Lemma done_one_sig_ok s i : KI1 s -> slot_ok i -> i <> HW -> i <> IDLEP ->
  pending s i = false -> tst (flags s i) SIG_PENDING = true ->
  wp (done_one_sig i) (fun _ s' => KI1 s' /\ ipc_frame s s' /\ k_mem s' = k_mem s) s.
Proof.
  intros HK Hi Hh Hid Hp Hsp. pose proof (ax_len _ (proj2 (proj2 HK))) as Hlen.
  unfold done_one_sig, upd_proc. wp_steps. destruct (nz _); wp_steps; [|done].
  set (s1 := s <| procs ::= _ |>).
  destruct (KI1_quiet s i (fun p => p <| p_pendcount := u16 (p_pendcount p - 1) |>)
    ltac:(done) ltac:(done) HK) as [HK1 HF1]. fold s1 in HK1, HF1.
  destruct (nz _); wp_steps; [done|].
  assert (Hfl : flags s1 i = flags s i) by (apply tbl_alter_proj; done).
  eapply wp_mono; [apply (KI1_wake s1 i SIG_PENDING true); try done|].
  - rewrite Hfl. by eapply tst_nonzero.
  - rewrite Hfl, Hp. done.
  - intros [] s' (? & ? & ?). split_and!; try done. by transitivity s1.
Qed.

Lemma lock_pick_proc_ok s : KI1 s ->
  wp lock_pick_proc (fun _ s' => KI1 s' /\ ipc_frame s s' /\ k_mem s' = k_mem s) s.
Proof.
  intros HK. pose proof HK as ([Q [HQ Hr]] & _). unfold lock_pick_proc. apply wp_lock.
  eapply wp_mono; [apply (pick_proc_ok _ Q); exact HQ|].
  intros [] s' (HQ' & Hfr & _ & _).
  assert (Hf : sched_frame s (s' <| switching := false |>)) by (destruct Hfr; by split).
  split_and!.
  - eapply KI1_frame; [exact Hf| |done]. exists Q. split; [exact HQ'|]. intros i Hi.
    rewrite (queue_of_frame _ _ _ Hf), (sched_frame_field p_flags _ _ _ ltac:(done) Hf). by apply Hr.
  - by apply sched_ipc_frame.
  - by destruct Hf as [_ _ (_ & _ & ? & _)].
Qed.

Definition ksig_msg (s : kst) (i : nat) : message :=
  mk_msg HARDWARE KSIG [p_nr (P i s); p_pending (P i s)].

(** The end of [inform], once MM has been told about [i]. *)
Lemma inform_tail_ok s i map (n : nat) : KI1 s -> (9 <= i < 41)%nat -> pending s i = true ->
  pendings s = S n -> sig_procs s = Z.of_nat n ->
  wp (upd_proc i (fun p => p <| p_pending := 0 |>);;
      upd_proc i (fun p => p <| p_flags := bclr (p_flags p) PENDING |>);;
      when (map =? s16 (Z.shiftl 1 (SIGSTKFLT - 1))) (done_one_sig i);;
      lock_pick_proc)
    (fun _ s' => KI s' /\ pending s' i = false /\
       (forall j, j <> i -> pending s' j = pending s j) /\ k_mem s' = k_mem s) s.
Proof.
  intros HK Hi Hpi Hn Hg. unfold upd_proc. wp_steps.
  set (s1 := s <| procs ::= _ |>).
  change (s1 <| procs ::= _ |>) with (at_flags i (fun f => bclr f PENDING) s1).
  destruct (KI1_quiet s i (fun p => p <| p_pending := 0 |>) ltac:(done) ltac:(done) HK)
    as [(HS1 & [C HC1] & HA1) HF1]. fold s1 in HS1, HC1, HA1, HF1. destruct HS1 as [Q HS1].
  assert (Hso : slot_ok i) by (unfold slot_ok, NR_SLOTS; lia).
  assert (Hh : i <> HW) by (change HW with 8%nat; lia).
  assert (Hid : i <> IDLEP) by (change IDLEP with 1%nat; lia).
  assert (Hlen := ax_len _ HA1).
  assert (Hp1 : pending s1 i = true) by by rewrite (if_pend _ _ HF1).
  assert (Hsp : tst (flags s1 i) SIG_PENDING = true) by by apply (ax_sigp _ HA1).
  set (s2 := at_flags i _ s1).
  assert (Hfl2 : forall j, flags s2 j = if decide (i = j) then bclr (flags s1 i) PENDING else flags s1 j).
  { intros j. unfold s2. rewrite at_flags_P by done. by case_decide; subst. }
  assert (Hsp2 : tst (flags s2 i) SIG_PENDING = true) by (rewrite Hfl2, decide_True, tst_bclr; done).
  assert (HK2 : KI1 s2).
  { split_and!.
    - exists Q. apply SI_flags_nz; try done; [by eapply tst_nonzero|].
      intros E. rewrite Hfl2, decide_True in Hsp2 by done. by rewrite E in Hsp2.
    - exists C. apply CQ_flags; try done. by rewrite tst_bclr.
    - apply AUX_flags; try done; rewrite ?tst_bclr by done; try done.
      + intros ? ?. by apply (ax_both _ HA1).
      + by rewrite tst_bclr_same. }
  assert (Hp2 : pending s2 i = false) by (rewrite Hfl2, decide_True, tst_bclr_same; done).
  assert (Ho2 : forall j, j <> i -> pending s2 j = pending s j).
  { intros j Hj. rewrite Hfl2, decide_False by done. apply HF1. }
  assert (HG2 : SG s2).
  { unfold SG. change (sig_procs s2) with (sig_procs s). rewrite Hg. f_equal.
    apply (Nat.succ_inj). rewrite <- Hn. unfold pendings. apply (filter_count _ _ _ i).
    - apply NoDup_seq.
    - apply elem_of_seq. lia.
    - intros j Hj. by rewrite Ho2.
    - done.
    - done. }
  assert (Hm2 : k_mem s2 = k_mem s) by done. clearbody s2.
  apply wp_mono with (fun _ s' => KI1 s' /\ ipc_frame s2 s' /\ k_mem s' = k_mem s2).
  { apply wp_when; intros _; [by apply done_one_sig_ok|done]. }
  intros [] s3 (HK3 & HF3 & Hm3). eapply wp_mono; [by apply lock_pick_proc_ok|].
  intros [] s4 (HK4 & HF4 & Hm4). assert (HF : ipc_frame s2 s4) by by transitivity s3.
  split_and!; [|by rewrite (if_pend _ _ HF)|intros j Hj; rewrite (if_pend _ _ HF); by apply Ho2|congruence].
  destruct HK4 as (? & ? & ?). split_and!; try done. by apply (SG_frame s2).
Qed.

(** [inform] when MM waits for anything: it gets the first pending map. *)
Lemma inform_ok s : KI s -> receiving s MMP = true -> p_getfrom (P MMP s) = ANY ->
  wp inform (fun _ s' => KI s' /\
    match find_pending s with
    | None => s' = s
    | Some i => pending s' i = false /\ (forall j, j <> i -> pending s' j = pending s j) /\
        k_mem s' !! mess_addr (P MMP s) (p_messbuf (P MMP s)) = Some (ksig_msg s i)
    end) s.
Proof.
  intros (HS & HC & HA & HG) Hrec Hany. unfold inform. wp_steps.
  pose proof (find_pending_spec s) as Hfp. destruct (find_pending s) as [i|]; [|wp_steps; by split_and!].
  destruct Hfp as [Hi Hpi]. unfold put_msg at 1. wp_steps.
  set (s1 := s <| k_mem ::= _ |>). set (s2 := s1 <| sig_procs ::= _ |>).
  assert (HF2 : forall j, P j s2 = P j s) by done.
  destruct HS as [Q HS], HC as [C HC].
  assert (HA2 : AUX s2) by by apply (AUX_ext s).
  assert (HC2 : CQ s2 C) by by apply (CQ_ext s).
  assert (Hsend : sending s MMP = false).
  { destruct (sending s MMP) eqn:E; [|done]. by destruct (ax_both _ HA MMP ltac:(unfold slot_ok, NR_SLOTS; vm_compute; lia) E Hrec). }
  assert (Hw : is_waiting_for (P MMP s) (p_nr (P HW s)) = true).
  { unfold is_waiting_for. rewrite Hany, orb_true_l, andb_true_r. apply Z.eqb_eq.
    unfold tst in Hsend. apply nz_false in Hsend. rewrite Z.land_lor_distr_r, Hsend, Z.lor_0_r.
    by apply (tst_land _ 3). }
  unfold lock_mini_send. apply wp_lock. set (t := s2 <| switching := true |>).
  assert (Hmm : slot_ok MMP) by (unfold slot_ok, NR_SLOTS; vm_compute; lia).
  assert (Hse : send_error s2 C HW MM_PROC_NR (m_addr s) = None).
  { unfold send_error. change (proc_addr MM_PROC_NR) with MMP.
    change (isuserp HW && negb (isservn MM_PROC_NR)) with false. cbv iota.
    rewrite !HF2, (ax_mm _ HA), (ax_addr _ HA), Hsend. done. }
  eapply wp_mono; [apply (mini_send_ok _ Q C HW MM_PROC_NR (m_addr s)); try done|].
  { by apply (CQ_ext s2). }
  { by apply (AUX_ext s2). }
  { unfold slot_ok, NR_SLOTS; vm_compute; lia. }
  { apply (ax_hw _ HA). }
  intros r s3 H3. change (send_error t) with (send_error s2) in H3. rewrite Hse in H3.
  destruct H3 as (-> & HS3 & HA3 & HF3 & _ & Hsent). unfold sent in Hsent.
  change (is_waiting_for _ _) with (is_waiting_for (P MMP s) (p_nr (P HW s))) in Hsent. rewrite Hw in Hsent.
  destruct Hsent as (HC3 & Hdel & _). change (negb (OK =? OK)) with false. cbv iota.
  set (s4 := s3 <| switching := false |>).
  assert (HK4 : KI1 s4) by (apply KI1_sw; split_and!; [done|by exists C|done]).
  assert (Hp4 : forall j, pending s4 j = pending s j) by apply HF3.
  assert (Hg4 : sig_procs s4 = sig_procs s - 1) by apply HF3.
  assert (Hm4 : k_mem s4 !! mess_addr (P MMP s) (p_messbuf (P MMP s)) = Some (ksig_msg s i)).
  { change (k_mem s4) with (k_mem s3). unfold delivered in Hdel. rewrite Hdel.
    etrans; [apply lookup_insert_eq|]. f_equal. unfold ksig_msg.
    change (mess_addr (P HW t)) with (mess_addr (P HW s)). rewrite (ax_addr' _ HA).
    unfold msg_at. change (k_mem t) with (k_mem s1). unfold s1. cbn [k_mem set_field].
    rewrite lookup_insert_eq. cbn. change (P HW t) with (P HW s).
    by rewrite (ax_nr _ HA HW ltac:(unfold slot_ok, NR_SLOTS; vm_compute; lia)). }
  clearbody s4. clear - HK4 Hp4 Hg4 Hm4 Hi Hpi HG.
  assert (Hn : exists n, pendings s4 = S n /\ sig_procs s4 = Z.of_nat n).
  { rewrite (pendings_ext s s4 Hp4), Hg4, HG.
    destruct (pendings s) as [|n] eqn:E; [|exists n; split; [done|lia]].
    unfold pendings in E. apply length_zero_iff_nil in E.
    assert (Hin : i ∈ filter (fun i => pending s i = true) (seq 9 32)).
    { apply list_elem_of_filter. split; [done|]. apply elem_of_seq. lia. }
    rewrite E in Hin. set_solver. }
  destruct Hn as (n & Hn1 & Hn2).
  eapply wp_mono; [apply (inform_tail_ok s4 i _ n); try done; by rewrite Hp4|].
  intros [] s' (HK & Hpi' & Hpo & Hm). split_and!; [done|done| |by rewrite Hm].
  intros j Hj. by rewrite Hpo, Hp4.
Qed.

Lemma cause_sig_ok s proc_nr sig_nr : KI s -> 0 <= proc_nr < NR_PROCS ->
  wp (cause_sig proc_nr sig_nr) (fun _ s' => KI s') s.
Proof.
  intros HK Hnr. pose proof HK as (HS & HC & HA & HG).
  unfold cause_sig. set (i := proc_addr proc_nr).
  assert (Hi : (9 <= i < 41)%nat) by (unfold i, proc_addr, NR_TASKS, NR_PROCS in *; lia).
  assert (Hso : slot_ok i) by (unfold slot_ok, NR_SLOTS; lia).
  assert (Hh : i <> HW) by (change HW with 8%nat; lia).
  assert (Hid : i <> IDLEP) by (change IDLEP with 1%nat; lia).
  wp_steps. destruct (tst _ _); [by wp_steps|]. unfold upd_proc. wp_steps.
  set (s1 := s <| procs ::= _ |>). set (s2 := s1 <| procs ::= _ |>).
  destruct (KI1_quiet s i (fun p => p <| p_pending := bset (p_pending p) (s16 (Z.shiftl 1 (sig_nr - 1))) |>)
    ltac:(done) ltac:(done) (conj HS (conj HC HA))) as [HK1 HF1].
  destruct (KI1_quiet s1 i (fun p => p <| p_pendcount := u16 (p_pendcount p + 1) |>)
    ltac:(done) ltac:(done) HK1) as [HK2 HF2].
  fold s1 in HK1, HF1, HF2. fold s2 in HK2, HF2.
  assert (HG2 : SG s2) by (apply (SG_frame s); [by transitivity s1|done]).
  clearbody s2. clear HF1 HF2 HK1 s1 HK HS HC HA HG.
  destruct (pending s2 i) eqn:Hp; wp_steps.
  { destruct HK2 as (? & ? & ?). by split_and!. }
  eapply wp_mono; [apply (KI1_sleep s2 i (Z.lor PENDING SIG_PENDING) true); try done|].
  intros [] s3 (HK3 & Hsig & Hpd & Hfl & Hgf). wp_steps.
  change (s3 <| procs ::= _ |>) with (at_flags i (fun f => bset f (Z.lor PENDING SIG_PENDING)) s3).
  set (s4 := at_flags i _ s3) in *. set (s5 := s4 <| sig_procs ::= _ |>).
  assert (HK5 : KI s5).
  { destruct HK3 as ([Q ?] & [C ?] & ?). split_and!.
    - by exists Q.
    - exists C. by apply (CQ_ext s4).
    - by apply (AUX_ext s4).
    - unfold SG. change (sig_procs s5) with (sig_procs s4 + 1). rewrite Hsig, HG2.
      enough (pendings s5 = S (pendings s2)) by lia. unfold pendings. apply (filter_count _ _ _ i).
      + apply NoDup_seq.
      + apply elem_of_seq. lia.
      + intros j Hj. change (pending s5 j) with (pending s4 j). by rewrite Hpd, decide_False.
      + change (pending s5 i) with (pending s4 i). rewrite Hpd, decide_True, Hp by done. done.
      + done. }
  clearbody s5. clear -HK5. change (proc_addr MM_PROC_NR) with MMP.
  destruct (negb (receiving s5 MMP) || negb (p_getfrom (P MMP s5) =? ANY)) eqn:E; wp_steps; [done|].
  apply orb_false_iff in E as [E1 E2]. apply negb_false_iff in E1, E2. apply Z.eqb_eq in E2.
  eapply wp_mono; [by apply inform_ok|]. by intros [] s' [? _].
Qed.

----------------

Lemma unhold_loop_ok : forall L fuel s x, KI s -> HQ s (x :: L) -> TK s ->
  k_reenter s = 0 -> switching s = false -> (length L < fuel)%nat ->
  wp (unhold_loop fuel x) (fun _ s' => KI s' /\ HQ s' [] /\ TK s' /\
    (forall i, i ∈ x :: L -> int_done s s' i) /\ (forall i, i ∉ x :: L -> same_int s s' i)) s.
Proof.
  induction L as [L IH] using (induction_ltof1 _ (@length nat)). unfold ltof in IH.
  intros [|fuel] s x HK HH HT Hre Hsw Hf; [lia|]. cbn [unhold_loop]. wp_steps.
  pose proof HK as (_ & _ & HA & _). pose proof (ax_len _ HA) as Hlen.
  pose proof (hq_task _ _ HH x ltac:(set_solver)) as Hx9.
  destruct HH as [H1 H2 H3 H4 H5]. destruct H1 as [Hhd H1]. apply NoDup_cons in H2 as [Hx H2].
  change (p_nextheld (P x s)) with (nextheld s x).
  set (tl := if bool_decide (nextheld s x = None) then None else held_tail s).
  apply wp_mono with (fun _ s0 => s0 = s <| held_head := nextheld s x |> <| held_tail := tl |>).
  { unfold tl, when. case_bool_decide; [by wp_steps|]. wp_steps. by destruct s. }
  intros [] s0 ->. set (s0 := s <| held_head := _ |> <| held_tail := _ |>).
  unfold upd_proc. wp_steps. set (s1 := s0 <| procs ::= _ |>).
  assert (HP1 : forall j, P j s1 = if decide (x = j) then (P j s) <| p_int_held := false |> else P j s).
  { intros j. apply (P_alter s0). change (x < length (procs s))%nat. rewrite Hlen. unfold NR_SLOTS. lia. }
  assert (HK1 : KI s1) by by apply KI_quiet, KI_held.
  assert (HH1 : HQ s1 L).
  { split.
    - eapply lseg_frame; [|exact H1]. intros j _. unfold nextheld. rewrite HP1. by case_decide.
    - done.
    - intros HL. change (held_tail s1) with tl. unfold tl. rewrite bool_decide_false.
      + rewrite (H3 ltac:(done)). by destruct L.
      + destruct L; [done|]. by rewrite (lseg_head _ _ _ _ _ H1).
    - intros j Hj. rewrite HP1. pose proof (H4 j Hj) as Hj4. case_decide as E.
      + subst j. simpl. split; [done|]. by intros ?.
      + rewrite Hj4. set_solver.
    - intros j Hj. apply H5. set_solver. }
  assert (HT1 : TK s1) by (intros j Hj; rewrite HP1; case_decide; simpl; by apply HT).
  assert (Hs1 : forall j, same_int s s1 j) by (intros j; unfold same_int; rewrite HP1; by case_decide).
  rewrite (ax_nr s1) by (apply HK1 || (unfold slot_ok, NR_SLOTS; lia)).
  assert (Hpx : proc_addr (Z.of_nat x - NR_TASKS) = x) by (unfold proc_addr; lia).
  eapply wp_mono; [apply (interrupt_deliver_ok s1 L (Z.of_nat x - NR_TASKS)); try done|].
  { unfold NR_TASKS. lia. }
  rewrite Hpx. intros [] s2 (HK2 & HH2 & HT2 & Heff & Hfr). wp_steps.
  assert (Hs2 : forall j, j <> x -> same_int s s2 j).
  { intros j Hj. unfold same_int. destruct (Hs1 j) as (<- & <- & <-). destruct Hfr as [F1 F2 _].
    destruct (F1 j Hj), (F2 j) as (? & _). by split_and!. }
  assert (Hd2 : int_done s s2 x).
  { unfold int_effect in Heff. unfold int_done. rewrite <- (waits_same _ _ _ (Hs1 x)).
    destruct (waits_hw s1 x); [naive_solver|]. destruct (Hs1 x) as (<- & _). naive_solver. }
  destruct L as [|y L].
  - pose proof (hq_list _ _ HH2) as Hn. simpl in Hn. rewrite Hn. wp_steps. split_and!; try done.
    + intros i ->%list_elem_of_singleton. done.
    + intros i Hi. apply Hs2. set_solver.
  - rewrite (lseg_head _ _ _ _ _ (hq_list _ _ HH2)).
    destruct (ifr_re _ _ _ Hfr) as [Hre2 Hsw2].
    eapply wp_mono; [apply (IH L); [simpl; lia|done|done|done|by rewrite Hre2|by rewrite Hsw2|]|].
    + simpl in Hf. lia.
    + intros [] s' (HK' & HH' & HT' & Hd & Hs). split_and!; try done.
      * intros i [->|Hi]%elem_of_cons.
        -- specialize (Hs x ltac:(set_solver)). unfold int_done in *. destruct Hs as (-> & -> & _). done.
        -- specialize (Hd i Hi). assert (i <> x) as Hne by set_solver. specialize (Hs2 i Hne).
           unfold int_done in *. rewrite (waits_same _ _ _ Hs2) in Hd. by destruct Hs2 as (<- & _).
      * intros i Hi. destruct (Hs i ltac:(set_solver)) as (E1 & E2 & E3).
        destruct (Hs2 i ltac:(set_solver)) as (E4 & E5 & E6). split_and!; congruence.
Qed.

----------------

Which lines above run from the one containing "apply (CQ_ext s2)." down to the one containing "destruct H3 as"? Repeat exactly those, both ends included, and nothing else.

## Response
  { by apply (CQ_ext s2). }
  { by apply (AUX_ext s2). }
  { unfold slot_ok, NR_SLOTS; vm_compute; lia. }
  { apply (ax_hw _ HA). }
  intros r s3 H3. change (send_error t) with (send_error s2) in H3. rewrite Hse in H3.
  destruct H3 as (-> & HS3 & HA3 & HF3 & _ & Hsent). unfold sent in Hsent.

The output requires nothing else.